Complement factor H binding by different Lyme disease and relapsing fever Borrelia in animals and human.

Borreliae employ multiple immune evasive strategies such as binding to complement regulatory proteins [factor H (fH) and factor H like-1 (FHL1)], differential regulation of surface membrane proteins, antigenic variation, and binding of plasminogen/plasmin and matrix metalloproteinases. As a complement regulatory subunit, fH serves as a cofactor for the factor I-mediated cleavage of C3b. fH binding by Borrelia has been correlated with pathogenesis as well as with host diversity.

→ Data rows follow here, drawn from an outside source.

(** A model of IR version 3 importing the ML operator set and, without a
    namespace, operator set 7. *)
Definition empty_graph : GraphProto :=
  {| node := []; graph_input := []; initializer := []; graph_output := [] |}.

Definition opset7_model : ModelProto :=
  {| ir_version := 3;
     opset_import := [ {| domain := Some "ai.onnx.ml"; version := 1 |};
                       {| domain := None; version := 7 |} ];
     graph := empty_graph |}.

(** Collaborators for the examples: a parent class that recognises no
    operator, nodes named by their instance name or else their first
    output, a decoder that yields the model [MP] for every stream, and a
    file system holding the single file ["model.onnx"]. *)
Definition example_operator_name (op : NodeProto) : string :=
  if decide (node_name op = "") then default "" (output op !! 0%nat)
  else node_name op.

Definition example_collaborators (MP : ModelProto) : Collaborators :=
  {| tryLoadCommonOperator := fun _ _ _ => mret false;
     loadOperatorName := example_operator_name;
     ParseFromCodedStream := fun _ => (true, MP);
     openFile := fun name => if decide (name = "model.onnx") then Some [] else None |}.

(** A caller's tensor pre-bound under ["X"], and a model whose initializer
    list defines ["X"] as well; a Dropout node passes ["X"] on to the
    graph output ["Y"]. *)
Definition caller_X : Tensor :=
  {| elemKind := FloatTy; t_dims := [2]; t_data := [0; 0] |}.

Definition initializer_X : TensorProto :=
  {| tp_name := "X"; tp_dims := [2]; data_type := FLOAT;
     float_data := [1065353216; 1073741824]; int64_data := [];
     raw_data := None |}.

Definition float_value (name : string) : ValueInfoProto :=
  {| vi_name := name; vi_type := tensor_type FLOAT [2] |}.

Definition dropout_node : NodeProto :=
  {| op_type := "Dropout"; node_name := "drop"; input := ["X"];
     output := ["Y"]; attribute := [] |}.

Definition initializer_model : ModelProto :=
  {| ir_version := 3;
     opset_import := [ {| domain := None; version := 7 |} ];
     graph := {| node := [dropout_node]; graph_input := [];
                 initializer := [initializer_X];
                 graph_output := [float_value "Y"] |} |}.

(** The loader as the base-class constructor leaves it when the caller
    pre-binds ["X"], and a Constant node whose output is ["X"]. *)
Definition prebound_loader : Loader :=
  set_tensors (insert "X" caller_X) empty_loader.


Definition constant_X_node : NodeProto :=
  {| op_type := "Constant"; node_name := "X"; input := []; output := ["X"];
     attribute := [attr "value" (ATensor initializer_X)] |}.

(** A Conv node without attributes, its channel-first input ["data"] of
    shape [1,3,32,32] declared in the table and its weights ["W"] of shape
    [16,3,3,3]. *)
Definition conv_node : NodeProto :=
  {| op_type := "Conv"; node_name := "conv1"; input := ["data"; "W"];
     output := ["conv1_out"]; attribute := [] |}.

Definition conv_loader : Loader :=
  set_tensors (fun _ => <["data" := Tensor_reset FloatTy [1; 3; 32; 32]]>
                        (<["W" := Tensor_reset FloatTy [16; 3; 3; 3]]> ∅))
    (set_versions 3 7 empty_loader).

Definition conv_input : Node :=
  VariableNode "data" (Tensor_reset FloatTy [1; 3; 32; 32]).

(** MaxPool nodes carrying [global_pooling]: one with a [kernel_shape] of
    3, one without [kernel_shape]; the input ["data7"] is channel-first of
    shape [1,64,7,7]. *)
Definition global_maxpool_node : NodeProto :=
  {| op_type := "MaxPool"; node_name := "pool"; input := ["data7"];
     output := ["pool_out"];
     attribute := [attr "kernel_shape" (AInts [3; 3]);
                   attr "global_pooling" (AInt 1)] |}.

Definition global_maxpool_no_kernel : NodeProto :=
  {| op_type := "MaxPool"; node_name := "pool"; input := ["data7"];
     output := ["pool_out"];
     attribute := [attr "global_pooling" (AInt 1)] |}.

Definition pool_input : Node :=
  VariableNode "data7" (Tensor_reset FloatTy [1; 64; 7; 7]).

Definition pool_loader : Loader :=
  set_nodeByName (insert "data7" pool_input) (set_versions 3 7 empty_loader).

(** A model whose second node has an operator type outside the lowering
    table; a third node depends on it. *)
Definition foo_node : NodeProto :=
  {| op_type := "Foo"; node_name := "foo1"; input := ["Y"]; output := ["Z"];
     attribute := [] |}.

Definition after_foo_node : NodeProto :=
  {| op_type := "Dropout"; node_name := "drop2"; input := ["Z"];
     output := ["W"]; attribute := [] |}.

Definition foo_model : ModelProto :=
  {| ir_version := 3;
     opset_import := [ {| domain := None; version := 7 |} ];
     graph := {| node := [dropout_node; foo_node; after_foo_node];
                 graph_input := [];
                 initializer := [initializer_X];
                 graph_output := [float_value "W"] |} |}.

(** Imports whose first entry without a namespace has version 0, before
    a usable one. *)
Definition zero_first_model : ModelProto :=
  {| ir_version := 3;
     opset_import := [ {| domain := Some "ai.onnx.ml"; version := 2 |};
                       {| domain := Some ""; version := 0 |};
                       {| domain := None; version := 7 |} ];
     graph := empty_graph |}.

(** Declared inputs: ["X"] twice, with different shapes, and ["idx"]. *)
Definition declared_inputs : GraphProto :=
  {| node := []; 
     graph_input := [ {| vi_name := "X"; vi_type := tensor_type FLOAT [4] |};
                      {| vi_name := "idx"; vi_type := tensor_type INT64 [1] |};
                      {| vi_name := "X"; vi_type := tensor_type FLOAT [1; 2] |} ];
     initializer := []; graph_output := [] |}.

(** A loader in which ["Y"] is bound to a node, and graphs declaring the
    outputs ["Y"], and ["Y"] with the unbound ["Q"]. *)
Definition bound_Y_loader : Loader :=
  set_nodeByName (insert "Y" (VariableNode "X" caller_X)) prebound_loader.

Definition outputs_Y : GraphProto :=
  {| node := []; graph_input := []; initializer := [];
     graph_output := [float_value "Y"] |}.

Definition outputs_Y_Q : GraphProto :=
  {| node := []; graph_input := []; initializer := [];
     graph_output := [float_value "Y"; float_value "Q"] |}.

(** A model that declares its input ["X"] and also carries an initializer
    for it. *)
Definition declared_X_model : ModelProto :=
  {| ir_version := 3;
     opset_import := [ {| domain := None; version := 7 |} ];
     graph := {| node := [dropout_node];
                 graph_input := [float_value "X"];
                 initializer := [initializer_X];
                 graph_output := [float_value "Y"] |} |}.

(** A Constant node for ["X"] followed by a Dropout that reads it. *)
Definition constant_then_dropout : GraphProto :=
  {| node := [constant_X_node; dropout_node]; graph_input := [];
     initializer := []; graph_output := [float_value "Y"] |}.


Definition global_average_node : NodeProto :=
  {| op_type := "GlobalAveragePool"; node_name := "gap"; input := ["data7"];
     output := ["gap_out"]; attribute := [] |}.

Definition global_average_oblong : NodeProto :=
  {| op_type := "GlobalAveragePool"; node_name := "gap"; input := ["data75"];
     output := ["gap_out"]; attribute := [] |}.

Definition oblong_input : Node :=
  VariableNode "data75" (Tensor_reset FloatTy [1; 64; 7; 5]).

Definition pools_loader : Loader :=
  set_nodeByName (insert "data75" oblong_input) pool_loader.

(** Squeeze and Concat nodes without their required attribute, and a
    Concat of ["data7"], ["data75"], ["data7"] along axis 1. *)
Definition squeeze_no_axes : NodeProto :=
  {| op_type := "Squeeze"; node_name := "sq"; input := ["data7"];
     output := ["sq_out"]; attribute := [] |}.

Definition concat_node : NodeProto :=
  {| op_type := "Concat"; node_name := "cat";
     input := ["data7"; "data75"; "data7"]; output := ["cat_out"];
     attribute := [attr "axis" (AInt 1)] |}.

(** A Gemm of opset 7 that transposes B and carries [broadcast=0], over
    bound operands of shapes [2,3], [4,3] and [4]. *)
Definition gemm_node : NodeProto :=
  {| op_type := "Gemm"; node_name := "fc"; input := ["A"; "B"; "C"];
     output := ["fc_out"];
     attribute := [attr "transB" (AInt 2); attr "broadcast" (AInt 0)] |}.

Definition gemm_A : Node := VariableNode "A" (Tensor_reset FloatTy [2; 3]).
Definition gemm_B : Node := VariableNode "B" (Tensor_reset FloatTy [4; 3]).
Definition gemm_C : Node := VariableNode "C" (Tensor_reset FloatTy [4]).

Definition gemm_loader : Loader :=
  set_nodeByName (fun _ => <["A" := gemm_A]> (<["B" := gemm_B]>
                             (<["C" := gemm_C]> ∅)))
    (set_versions 3 7 empty_loader).

(** A BatchNormalization node over ["data7"] with its four parameter
    tensors in the table. *)
Definition bn_node : NodeProto :=
  {| op_type := "BatchNormalization"; node_name := "bn";
     input := ["data7"; "scale"; "bias"; "mean"; "var"];
     output := ["bn_out"]; attribute := [] |}.

Definition bn_param : Tensor := Tensor_reset FloatTy [64].

Definition bn_loader : Loader :=
  set_tensors (fun _ => <["scale" := bn_param]> (<["bias" := bn_param]>
                          (<["mean" := bn_param]> (<["var" := bn_param]> ∅))))
    pool_loader.

(** Conv nodes over ["data"] with oblong weights ["W35"] of shape
    [16,3,3,5]: one that states [kernel_shape], strides and pads, with a
    third input that is not a table tensor, and one without attributes. *)
Definition conv_explicit_node : NodeProto :=
  {| op_type := "Conv"; node_name := "conv2"; input := ["data"; "W35"; "b"];
     output := ["conv2_out"];
     attribute := [attr "kernel_shape" (AInts [3; 3]);
                   attr "strides" (AInts [2; 2]);
                   attr "pads" (AInts [1; 1; 1; 1])] |}.

Definition conv_oblong_node : NodeProto :=
  {| op_type := "Conv"; node_name := "conv3"; input := ["data"; "W35"];
     output := ["conv3_out"]; attribute := [] |}.

Definition conv35_loader : Loader :=
  set_tensors (insert "W35" (Tensor_reset FloatTy [16; 3; 3; 5])) conv_loader.

(** An AveragePool with a 2x2 kernel and stride 2 over ["data7"]. *)
Definition average_pool_node : NodeProto :=
  {| op_type := "AveragePool"; node_name := "avg"; input := ["data7"];
     output := ["avg_out"];
     attribute := [attr "kernel_shape" (AInts [2; 2]);
                   attr "strides" (AInts [2; 2])] |}.

(** * Properties *)

(** ** Tensor materialisation *)

Lemma length_Tensor_reset k dims :
  Tensor_size (Tensor_reset k dims) = Z.to_nat (to_size_t (product dims)).
Proof. unfold Tensor_size, Tensor_reset; simpl. apply length_replicate. Qed.

(** The copy loop started at index [i] overwrites the window
    [i, i + length data) and keeps the rest of the buffer. *)
Lemma copyElements_window data : forall T i,
  (i + length data <= Tensor_size T)%nat ->
  copyElements T i data =
    Ok {| elemKind := elemKind T; t_dims := t_dims T;
          t_data := take i (t_data T) ++ data
                    ++ drop (i + length data) (t_data T) |}.
Proof.
  induction data as [|f rest IH]; intros T i Hle; simpl in *.
  - rewrite Nat.add_0_r, take_drop. by destruct T.
  - unfold Handle_raw_set, assert.
    rewrite bool_decide_eq_true_2 by lia. simpl.
    rewrite IH; simpl.
    2:{ unfold Tensor_size in *; simpl. rewrite length_insert. lia. }
    unfold Tensor_size in Hle.
    f_equal. f_equal.
    rewrite (take_S_r _ i f) by (apply list_lookup_insert_eq; lia).
    rewrite take_insert_ge by lia.
    rewrite drop_insert_lt by lia.
    rewrite <- app_assoc. simpl.
    by replace (S (i + length rest)) with (i + S (length rest))%nat by lia.
Qed.

(** A copy loop that runs past the end of the buffer fails. *)
Lemma copyElements_overrun data : forall T i,
  (i <= Tensor_size T < i + length data)%nat ->
  is_Err (copyElements T i data).
Proof.
  induction data as [|f rest IH]; intros T i Hlt; simpl in *.
  - lia.
  - unfold Handle_raw_set, assert.
    destruct (bool_decide (i < Tensor_size T)%nat) eqn:Hb; simpl.
    + apply bool_decide_eq_true_1 in Hb.
      apply IH. unfold Tensor_size in *; simpl. rewrite length_insert. lia.
    + by eexists.
Qed.

(** C9.  A tensor record whose element kind is neither float32 nor int64,
    and a float32 or int64 record that carries neither a non-empty element
    array nor a byte blob, is not materialised: [loadTensor] fails with an
    [UnsupportedTensorKind] failure and produces no buffer. *)
Theorem loadTensor_unsupported (i : TensorProto) :
  (data_type i <> FLOAT /\ data_type i <> INT64) \/
  (data_type i = FLOAT /\ float_data i = [] /\ raw_data i = None) \/
  (data_type i = INT64 /\ int64_data i = [] /\ raw_data i = None) ->
  exists msg, loadTensor i = Err (Fail UnsupportedTensorKind msg).
Proof.
  unfold loadTensor.
  intros [[Hf Hi] | [(Hf & Hd & Hr) | (Hi & Hd & Hr)]].
  - rewrite !decide_False by done. by eexists.
  - rewrite decide_True by done. rewrite Hd, Hr. simpl. by eexists.
  - rewrite decide_False by (rewrite Hi; done).
    rewrite decide_True by done. rewrite Hd, Hr. simpl. by eexists.
Qed.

Here we show the differential binding of borrelial proteins to fH from human and animal sera. Affinity ligand binding experiments, 2-D electrophoresis, and protein identification and peptide de novo sequencing based on mass spectrometry, revealed novel fH putative binding proteins of Lyme- and relapsing fever Borrelia. An OspA serotype-associated differential human and animal fH binding by B. garinii was also observed, which could be related with the ability of some strains from serotypes 4 and 7 to invade non-nervous system tissues. Also, the variable affinity of binding proteins expressed by different Borrelia to animal fH correlated with their host selectivity. The novel animal and human putative fH binding proteins (FHBPs) in this study underscore the importance of evasion of complement in the pathogenesis of Borrelia infections.